Figure 4.

A region in the 3′ UTR of TDP-43 mediates autoregulation (A) a schematic diagram of the GFP-3′ UTR wt and Δ369 and Δ669 constructs. Wild-type TDP-43 coding sequences are shown in grey. The lower panel shows the splicing events that lead to the Δ1812 mRNA and protein isoforms. (B) GFP protein expression when the GFP-3′ UTR wt and Δ369 and Δ669 constructs were transfected into the HEK293 stable cell lines following induction (+) of the TG-TDP43 transgene. Transfection efficiencies were normalized by co-transfecting a GFP expression vector (lower panel).
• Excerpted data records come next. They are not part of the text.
(** * Fonduer feature annotator: a shallow embedding of
      [fonduer/features/f_annotator.py] and of the annotation schema of
      [fonduer/utils/models/annotation.py].

    The relational store is a record of tables (lists of rows).  The
    worker [FAnnotatorUDF.apply] is a Python generator that interleaves
    session queries with [yield]s; it is embedded as a tree of requests
    ([Gen]) that a runner interprets against the store. *)

From Stdlib Require Import ZArith List String Bool Lia.
Import ListNotations.
Local Open Scope string_scope.
Local Open Scope list_scope.
Local Open Scope Z_scope.

(** ** The store *)

(** A candidate class is identified by its [__tablename__].  The class
    [Candidate] itself is the one of table [candidate], the table the
    foreign key of [AnnotationMixin.candidate_id] names; every other
    candidate class has a table of its own, whose rows carry the [id] of
    their row of table [candidate]. *)
Definition CandidateClass := string.

Definition is_Candidate (x : CandidateClass) : bool := String.eqb x "candidate".

(** Rows of table [candidate]: [Candidate.id], the [type] of the row and
    [Candidate.split]. *)
Record Candidate := mkCandidate {
  cand_id : Z;
  cand_type : CandidateClass;
  cand_split : Z
}.

(** A row of the table of a candidate class: the table and the [id]. *)
Definition ClassRow : Type := CandidateClass * Z.

(** [AnnotationKeyMixin]: columns [id], [name], [group]. *)
Record FeatureKey := mkFeatureKey {
  key_id : Z;
  key_name : string;
  key_group : Z
}.

(** [AnnotationMixin] with the [values] column of an annotation class:
    [candidate_id], [keys], [values].  Values are integers, as in
    [Label.values]; the worker only compares them with 0. *)
Record Feature := mkFeature {
  candidate_id : Z;
  keys : list string;
  values : list Z
}.

(** The session: one list of rows per table (the tables of the candidate
    classes together in [class_rows]), and the sequence that numbers
    [FeatureKey.id]. *)
Record Session := mkSession {
  candidates : list Candidate;
  class_rows : list ClassRow;
  feature_keys : list FeatureKey;
  features : list Feature;
  key_seq : Z
}.

Fixpoint list_eqb {A : Type} (eqb : A -> A -> bool) (l1 l2 : list A) : bool :=
  match l1, l2 with
  | [], [] => true
  | x :: l1', y :: l2' => eqb x y && list_eqb eqb l1' l2'
  | _, _ => false
  end.

(** Column-wise equality of two annotation rows, as the [where] clauses of
    [FAnnotatorUDF.apply] compare them. *)
Definition Feature_eqb (f g : Feature) : bool :=
  (candidate_id f =? candidate_id g)
  && list_eqb String.eqb (keys f) (keys g)
  && list_eqb Z.eqb (values f) (values g).

(** [session.query(candidate_class)]: the rows of table [candidate] for
    the class [Candidate], and for any other class the rows of table
    [candidate] joined on [id] with the rows of the table of the class. *)
Definition query_class (session : Session) (candidate_class : CandidateClass)
    : list Candidate :=
  if is_Candidate candidate_class then candidates session
  else
    filter
      (fun c =>
         existsb (fun r : ClassRow => String.eqb (fst r) candidate_class
                                      && (snd r =? cand_id c))
                 (class_rows session))
      (candidates session).

(** [session.query(candidate_class) ... .delete()], for the rows of the
    class whose [id] the query selects.  The DELETE is on the table of the
    class.  For a class with a table of its own only rows of that table
    go.  For the class [Candidate] the rows of table [candidate] go, and
    with them the rows that reference them with ON DELETE CASCADE: the
    annotation rows ([AnnotationMixin.candidate_id]) and the rows of the
    tables of the candidate classes. *)
Definition delete_rows (session : Session) (candidate_class : CandidateClass)
    (query : Z -> bool) : Session :=
  if is_Candidate candidate_class then
    let deleted := filter query (map cand_id (candidates session)) in
    let gone := fun id : Z => existsb (Z.eqb id) deleted in
    {| candidates := filter (fun c => negb (query (cand_id c))) (candidates session);
       class_rows := filter (fun r : ClassRow => negb (gone (snd r))) (class_rows session);
       feature_keys := feature_keys session;
       features := filter (fun f => negb (gone (candidate_id f))) (features session);
       key_seq := key_seq session |}
  else
    {| candidates := candidates session;
       class_rows :=
         filter (fun r : ClassRow =>
                   negb (String.eqb (fst r) candidate_class && query (snd r)))
                (class_rows session);
       feature_keys := feature_keys session;
       features := features session;
       key_seq := key_seq session |}.

(** [session.query(FeatureKey).delete()]. *)
Definition delete_feature_keys (session : Session) : Session :=
  {| candidates := candidates session;
     class_rows := class_rows session;
     feature_keys := [];
     features := features session;
     key_seq := key_seq session |}.

(** [session.query(Feature).delete()]. *)
Definition delete_features (session : Session) : Session :=
  {| candidates := candidates session;
     class_rows := class_rows session;
     feature_keys := feature_keys session;
     features := [];
     key_seq := key_seq session |}.

(** ** Session queries *)

(** The two queries the worker issues, and whether [.first()] finds a row. *)
Inductive Query : Type :=
| FeatureKey_by_name (key_name : string)
    (* session.query(FeatureKey).filter(FeatureKey.name == key_name) *)
| Feature_where (feature_args : Feature).
    (* select([Feature.id]) with one where clause per item of feature_args *)

Definition first (session : Session) (q : Query) : bool :=
  match q with
  | FeatureKey_by_name name =>
      existsb (fun k => String.eqb (key_name k) name) (feature_keys session)
  | Feature_where feature_args =>
      existsb (Feature_eqb feature_args) (features session)
  end.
In the GFP-3′ UTR Δ369 and Δ669 (−) and (+) lanes, the western blot also contains an additional 40 kDa protein band that was called Δ1812. The different proteins were detected with anti-GFP (C) shows a northern blot analysis of the transcripts derived from the GFP-3′ UTR wt, Δ369, and Δ669 constructs in the HEK293 stable cell lines before (−) and after Tet induction (+). All constructs produce two major mRNA species because of the usage of different polyadenylation sites. In addition to these species, the GFP-3′ UTR Δ369 and Δ669 constructs also produce an aberrantly spliced mRNA isoform (Δ1812) that accounts for the production of the aberrant protein present in the western blots (B).